> [The task]
After reading the entries below, copy word for word the lines from the first through the line containing "u64 key | payload", and stop there.

> [Stored data]
<<<<
(* ===== verification/MemBlock.v ===== *)
(** * Memdb: blocks, tiny batches and WAL recovery
      (src/memdb/timelock.go, lines 49-555, memdb's db.go)

    A [_Block] is the staging area of one time ID: a byte slab
    ([_DataTable]) holding framed records [| u32 len | u8 delFlag |
    u64 key | payload |] and a map [records] from the internal key
    [(delFlag, key)] to the record's offset.  The memdb state [_DB] holds
    the block cache (a [gmap] from time ID to block), the current tiny
    batch, the time mark of [TimeMark], and the WAL seen as the list of
    groups written by [SignalInitWrite] and the time IDs signalled
    applied.  Go's map iteration order is an argument of the operations
    that range over a map ([move], [tinyWrite]).  [_DataTable],
    [_TinyBatch], the memdb [Put] and the WAL writer are outside src/ and
    are modelled from the spec. *)

From S2P Require Import Prelude WalFrames TimeMark.
Import WalFrames TimeMark.

Module MemBlock.

(** ** Internal keys *)

Record _Key := mkKey { delFlag : Z; key : Z }.

#[export] Instance Key_eq_dec : EqDecision _Key.
Proof. solve_decision. Defined.

#[export] Instance Key_countable : Countable _Key :=
  inj_countable' (fun k => (delFlag k, key k)) (fun p => mkKey p.1 p.2) (fun k => match k with mkKey _ _ => eq_refl end).

Definition iKey (del : bool) (k : Z) : _Key := mkKey (if del then 1 else 0) k.

(** ** The data table (spec-modelled): an append-only byte slab *)

Definition dt_allocate (data : list Z) (n : Z) : Z * list Z :=
  (Z.of_nat (length data), data ++ replicate (Z.to_nat n) 0).

Definition dt_writeAt (data : list Z) (bs : list Z) (off : Z) : result (list Z) :=
  if (0 <=? off) && (off + Z.of_nat (length bs) <=? Z.of_nat (length data)) then
    Ok (take (Z.to_nat off) data ++ bs ++ drop (Z.to_nat off + length bs) data)
  else Err errIO.

Definition dt_readRaw (data : list Z) (off n : Z) : result (list Z) :=
  if (0 <=? off) && (0 <=? n) && (off + n <=? Z.of_nat (length data)) then
    Ok (take (Z.to_nat n) (drop (Z.to_nat off) data))
  else Err errIO.

(** ** Blocks *)

Record _Block := mkBlock { count : Z; data : list Z; records : gmap _Key Z }.

Definition newBlock : _Block := mkBlock 0 [] ∅.

(** [_Block.put]: the record is entered in [records] before the payload
    is written, so a failing last write leaves it there; [dataLen] is a
    [uint32] and wraps. *)
Definition put (b : _Block) (ikey : _Key) (payload : list Z) : _Block * result unit :=
  let dataLen := wrap 32 (Z.of_nat (length payload) + 8 + 1 + 4) in
  let (off, d0) := dt_allocate (data b) dataLen in
  match dt_writeAt d0 (le_put 4 dataLen) off with
  | Err e => (mkBlock (count b) d0 (records b), Err e)
  | Ok d1 =>
    match dt_writeAt d1 (delFlag ikey :: le_put 8 (key ikey)) (off + 4) with
    | Err e => (mkBlock (count b) d1 (records b), Err e)
    | Ok d2 =>
      let recs := <[ikey := off]> (records b) in
      match dt_writeAt d2 payload (off + 8 + 1 + 4) with
      | Err e => (mkBlock (count b) d2 recs, Err e)
      | Ok d3 => (mkBlock (if delFlag ikey =? 0 then count b + 1 else count b) d3 recs, Ok tt)
      end
    end
  end.

(** ** The memdb state *)

(** [_TinyBatch] (spec-modelled): its time ID, the number of entries and
    whether a user [Batch] manages it. *)
Record _TinyBatch := mkTinyBatch { tb_timeID : Z; tb_count : Z; managed : bool }.

Record _DB := mkDB {
  blockCache : gmap Z _Block;
  tinyBatch : _TinyBatch;
  timeMark : _TimeMark;
  wal : list (Z * Z * list Z);   (** groups written: time ID, entry count, body *)
  applied : list Z               (** time IDs passed to [SignalLogApplied] *)
}.

Definition set_blockCache (db : _DB) (bc : gmap Z _Block) : _DB :=
  mkDB bc (tinyBatch db) (timeMark db) (wal db) (applied db).

Definition incount (tb : _TinyBatch) : _TinyBatch :=
  mkTinyBatch (tb_timeID tb) (tb_count tb + 1) (managed tb).

(** The block of the current tiny batch, created on first use, and the
    tiny-batch count incremented: the shared part of [delete] and
    [Put]; the error of [block.put] is dropped by both. *)
Definition put_current (db : _DB) (ikey : _Key) (payload : list Z) : _DB :=
  let timeID := tb_timeID (tinyBatch db) in
  let block := match blockCache db !! timeID with Some b => b | None => newBlock end in
  let (block', _) := put block ikey payload in
  mkDB (<[timeID := block']> (blockCache db)) (incount (tinyBatch db)) (timeMark db)
       (wal db) (applied db).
>>>>
> [Reply to the exercise]
(* ===== verification/MemBlock.v ===== *)
(** * Memdb: blocks, tiny batches and WAL recovery
      (src/memdb/timelock.go, lines 49-555, memdb's db.go)

    A [_Block] is the staging area of one time ID: a byte slab
    ([_DataTable]) holding framed records [| u32 len | u8 delFlag |
    u64 key | payload |] and a map [records] from the internal key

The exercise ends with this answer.